Wall Street Journal:

- Eastern European countries, already financially overstretched, are facing a pullback by lenders and investors, which may threaten to burst economic bubbles in the Balkans and trigger a major slump in Hungary and the Baltic states, citing fund managers and economists. Many of those countries had borrowed heavily from overseas lenders to finance business activity and consumer spending.

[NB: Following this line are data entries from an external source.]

(** A packed map that was filled and compacted once is the map of the pairs
    put into it: for distinct keys, [Put] and [Compact] do not panic, every key
    is found with its value, and a key that was not put is not found if its
    bucket is empty or holds a smaller key.  Compacting in parallel gives the same
    map in every order of the buckets.  Before the compaction no key is found. *)
Theorem PackedMap_compacted (p : Parameters) (kvs : list kvPair) fuel :
  (0 < BucketKeyStride p)%Z -> (0 < NumBuckets p)%Z ->
  NoDup kvs.*1 -> (forall k, k ∈ kvs.*1 -> is_u64 k) -> (Z.of_nat (length kvs) < 2 ^ 56)%Z -> 64 <= fuel ->
  exists m0 m1 m2, NewPacMap (B := B) p = Done m0 /\ put_all m0 kvs = Done m1 /\ PackedMap_Compact m1 = Done m2 /\
    (forall workers order, (0 < workers)%Z -> order ≡ₚ pm_allocated m1 ->
       PackedMap_CompactParallel m1 workers order = Done m2) /\
    (forall k, is_u64 k -> exists m', PackedMap_Get fuel m1 k = Done ((0%Z, false), m')) /\
    (forall k v, (k, v) ∈ kvs -> PackedMap_Get fuel m2 k = Done ((v, true), m2)) /\
    (forall k, is_u64 k -> k ∉ kvs.*1 ->
       (forall k', k' ∈ kvs.*1 -> bucket_of p k' <> bucket_of p k) \/
       (exists k', k' ∈ kvs.*1 /\ bucket_of p k' = bucket_of p k /\ (k' <= k)%Z) ->
       exists m', PackedMap_Get fuel m2 k = Done ((0%Z, false), m')).
Proof using HBL.
  intros Hst Hnb Hnd Hu Hlen Hfuel.
  destruct (NewPacMap_table (B := B) p Hnb) as (m0 & E0 & T0).
  destruct (put_all_exact p m0 _ kvs T0 Hst Hnb Hu) as (m1 & E1 & T1).
  set (P := fun i => filter (fun kv : kvPair => bucket_of p kv.1 = i) kvs).
  apply (table_ext _ _ _ _ P) in T1; [|done].
  assert (Hl56 : forall i, (Z.of_nat (length (P i)) < 2 ^ 56)%Z).
  { intros i. pose proof (proj2 (filter_sub (fun kv => bucket_of p kv.1 = i) kvs)). subst P. cbn beta. lia. }
  assert (HuP : forall i k, k ∈ (P i).*1 -> is_u64 k).
  { intros i k Hk. apply Hu. by apply (filter_sub (fun kv => bucket_of p kv.1 = i)). }
  destruct (Compact_table p m1 P T1 HuP Hl56) as (m2 & E2 & T2).
  exists m0, m1, m2. split_and!; [done|done|done|..].
  - intros workers order Hw Hperm. unfold PackedMap_CompactParallel. rewrite (proj2 (Z.leb_gt workers 0)) by done.
    destruct (compact_all_order m1 (pm_allocated m1) order) as (m & F1 & F2).
    + rewrite (tb_alloc _ _ _ _ T1). apply NoDup_seq.
    + done.
    + by eapply table_compacts.
    + unfold PackedMap_Compact in E2. congruence.
  - intros k Hk. destruct (Get_bucket waiting p m1 P k fuel T1 eq_refl Hst Hnb Hk) as (b & m' & -> & _ & ->). by eexists.
  - intros k v Hin. assert (Hk : is_u64 k) by (apply Hu, list_elem_of_fmap; by exists (k, v)).
    assert (HP : (k, v) ∈ P (bucket_of p k)) by (by apply list_elem_of_filter).
    destruct (Get_bucket settled p m2 P k fuel T2 (or_introl (conj eq_refl eq_refl)) Hst Hnb Hk) as (b & m' & HR & Hm & ->).
    rewrite Hm by (intros E; rewrite E in HP; by apply elem_of_nil in HP).
    destruct HR as [[E _]|Hc]; [rewrite E in HP; by apply elem_of_nil in HP|].
    rewrite (compacted_Find b _ k v fuel Hc); [done|by apply NoDup_fst_filter|apply Hl56|done|done].
  - intros k Hk Hnot Hcase.
    destruct (Get_bucket settled p m2 P k fuel T2 (or_introl (conj eq_refl eq_refl)) Hst Hnb Hk) as (b & m' & HR & _ & ->).
    exists m'. destruct HR as [[_ ->]|Hc]; [done|].
    assert (Hkeys : forall k', k' ∈ (P (bucket_of p k)).*1 <-> k' ∈ kvs.*1 /\ bucket_of p k' = bucket_of p k).
    { intros k'. rewrite !list_elem_of_fmap. split.
      - intros (kv & -> & [Hb Hkv]%list_elem_of_filter). split; [by exists kv|done].
      - intros [(kv & -> & Hkv) Hb]. exists kv. split; [done|]. by apply list_elem_of_filter. }
    assert (Hex : exists k', k' ∈ (P (bucket_of p k)).*1 /\ (k' <= k)%Z).
    { destruct Hcase as [Hno|(k' & H1 & H2 & H3)]; [|exists k'; split; [by apply Hkeys|done]]. exfalso.
      destruct (P (bucket_of p k)) as [|kv l] eqn:E.
      - by destruct Hc.
      - apply (Hno kv.1); apply Hkeys; by left. }
    destruct Hex as (k' & Hk' & Hle). erewrite (compacted_miss b _ k k' fuel Hc); [done|apply Hl56| |done|done|done].
    intros Hin. by apply Hkeys in Hin as [? _].
Qed.
End properties.

(** ** Examples *)

Definition small_parameters : Parameters := mkParameters 100 10 3.
Definition some_pairs : list kvPair := [(9, 90); (5, 50); (105, 1); (900, 2)]%Z.

Lemma PackedMap_compacted_witness :
  exists m0 m1 m2, NewPacMap (B := bits) small_parameters = Done m0 /\ put_all m0 some_pairs = Done m1 /\
    PackedMap_Compact m1 = Done m2 /\ PackedMap_Get 64 m2 105 = Done ((1%Z, true), m2).
Proof.
  destruct (PackedMap_compacted (B := bits) small_parameters some_pairs 64) as (m0 & m1 & m2 & E0 & E1 & E2 & _ & _ & Hf & _).
  - done.
  - done.
  - apply (bool_decide_unpack _). vm_compute. reflexivity.
  - intros k Hk. unfold some_pairs, is_u64, two64 in *. cbn in Hk.
    repeat (apply elem_of_cons in Hk as [->|Hk]; [lia|]). by apply elem_of_nil in Hk.
  - cbn. lia.
  - lia.
  - exists m0, m1, m2. split_and!; [exact E0|exact E1|exact E2|]. apply Hf.
    apply (bool_decide_unpack _). vm_compute. reflexivity.
Defined.

(** A second compaction merges the new keys into the set and keeps the old
    values: the values slide under the keys, so that a new key at the end panics
    and a new key at the front is answered with another key's value. *)
Theorem PackedMap_second_compaction_wrong :
  (m0 ← NewPacMap (B := bits) small_parameters;
   m1 ← put_all m0 [(5, 50)]%Z; m2 ← PackedMap_Compact m1;
   m3 ← put_all m2 [(9, 90)]%Z; m4 ← PackedMap_Compact m3;
   PackedMap_Get 64 m4 9) = Panic /\
  (m0 ← NewPacMap (B := bits) small_parameters;
   m1 ← put_all m0 [(9, 90)]%Z; m2 ← PackedMap_Compact m1;
   m3 ← put_all m2 [(5, 50)]%Z; m4 ← PackedMap_Compact m3;
   r ← PackedMap_Get 64 m4 5; Done r.1) = Done (90%Z, true).
Proof. split; vm_compute; reflexivity. Qed.
(* ===== verification/TranslationCache.v ===== *)
(** * The query translation cache (drivers/pg/translation_cache.go)

    Concurrent callers of [GetOrBuildContext] share one cache of translated
    queries.  A caller that misses registers a pending call and builds; the
    others for the same key wait for it.  The code between two lock
    operations is one step here, so a state holds the shared cache and where
    each caller stands, and the step relation interleaves the callers, [Invalidate]
    and [Close] in any order.  What a build returns is chosen by the step.

    The entries are kept in any [cache.Cache] that evicts one key when full;
    the theorems are proved against that interface ([Cache.LawfulCache]),
    which the SIEVE cache implements. *)

From S2P Require Import Prelude Cache Kinds Mapper DataTypes.

Definition maxCachedCypherBytes : Z := 64 * 1024.
Definition translationCacheKeyFormat : Z := 3.

(** ** Keys *)

Record translationCacheKey := mkKey {
  k_format : Z;
  k_queryDigest : Z;
  k_querySize : Z;
  k_graphID : Z;
  k_parameterTypes : string;
  k_policy : string;
  k_schemaGeneration : Z
}.

#[export] Instance key_eq_dec : EqDecision translationCacheKey.
Proof. solve_decision. Defined.
Lemma weights_slice {A} t (f : A -> SyntaxNode) os : weights (addCypherBranches t f os) = list_weight (fun a => weight (f a)) os.
Proof. induction os as [|[a|] os IH]; cbn; [done|..]; unfold addCypherBranches, list_weight in IH; by rewrite IH. Qed.

Lemma weights_fmap {A} (f : A -> SyntaxNode) l : weights (f <$> l) = sum_list_with (fun a => weight (f a)) l.
Proof. induction l as [|a l IH]; cbn; [done|]. by rewrite IH. Qed.

(** A node is heavier than its branches together. *)
Lemma cypher_branches_weight n bs : cypher_branches n = inl bs -> weights bs < weight n.
Proof.
  intros Hb. destruct n as [[]| | | | | | | |[]| | | | | | | | | | | | | | | | | |[]|[]| | | | | |]; cbn [cypher_branches expression_branches] in Hb;
    repeat case_match; simplify_eq;
    unfold query_part_branches, clause_branches, expressions_, elements_, parts_, newCypherWalkCursorWithMapItems;
    rewrite ?cypher_weights_app, ?weights_optional, ?weights_slice, ?weights_fmap; try apply Nat.lt_succ_diag_r;
    cbn; rewrite ?weights_optional; unfold updating_weight, clause_weight; cbn; rewrite ?Nat.add_0_r; first [lia|apply Nat.lt_succ_diag_r].
Qed.

Lemma cypher_branch_weight n bs b : cypher_branches n = inl bs -> b ∈ bs -> weight b < weight n.
Proof.
  intros Hb%cypher_branches_weight Hin. enough (weight b <= weights bs) by lia. clear Hb. induction Hin; cbn; lia.
Qed.

#[export] Instance Cypher_Syntax : Syntax SyntaxNode :=
  {| branches_of := cypher_branches; weight_of := weight; branch_lighter := cypher_branch_weight |}.

(** ** walk.Cypher *)

Notation cypher_tree := (tree_of (N := SyntaxNode)).

Definition Cypher {St} (visitor : Visitor (N := SyntaxNode) (St := St)) (node : SyntaxNode) (s : St) : St * option error :=
  match Generic visitor newCypherWalkCursor (S (cost (cypher_tree node))) node (NewCancelableErrorHandler, s) with
  | Done (st, err) => (st.2, err)
  | _ => (s, None)
  end.

Lemma Cypher_run {St} (visitor : Visitor (N := SyntaxNode) (St := St)) node s : Cypher visitor node s = run_walk visitor node s.
Proof. done. Qed.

- Keep Your Money in the Market. We’ve been through ups and downs before. We will have a serious recession now, but a 1930s-style depression is highly unlikely. We will not let the money supply decline by 25%, as we did in the '30s, and automatic stabilizers (like unemployment insurance) are now a significant element of fiscal policy. Don't forget that the U.S. economy is still the most flexible in the world and our "innovation machine" is alive and well. No one has consistently made money by selling America short, and I am confident the same lesson is true today.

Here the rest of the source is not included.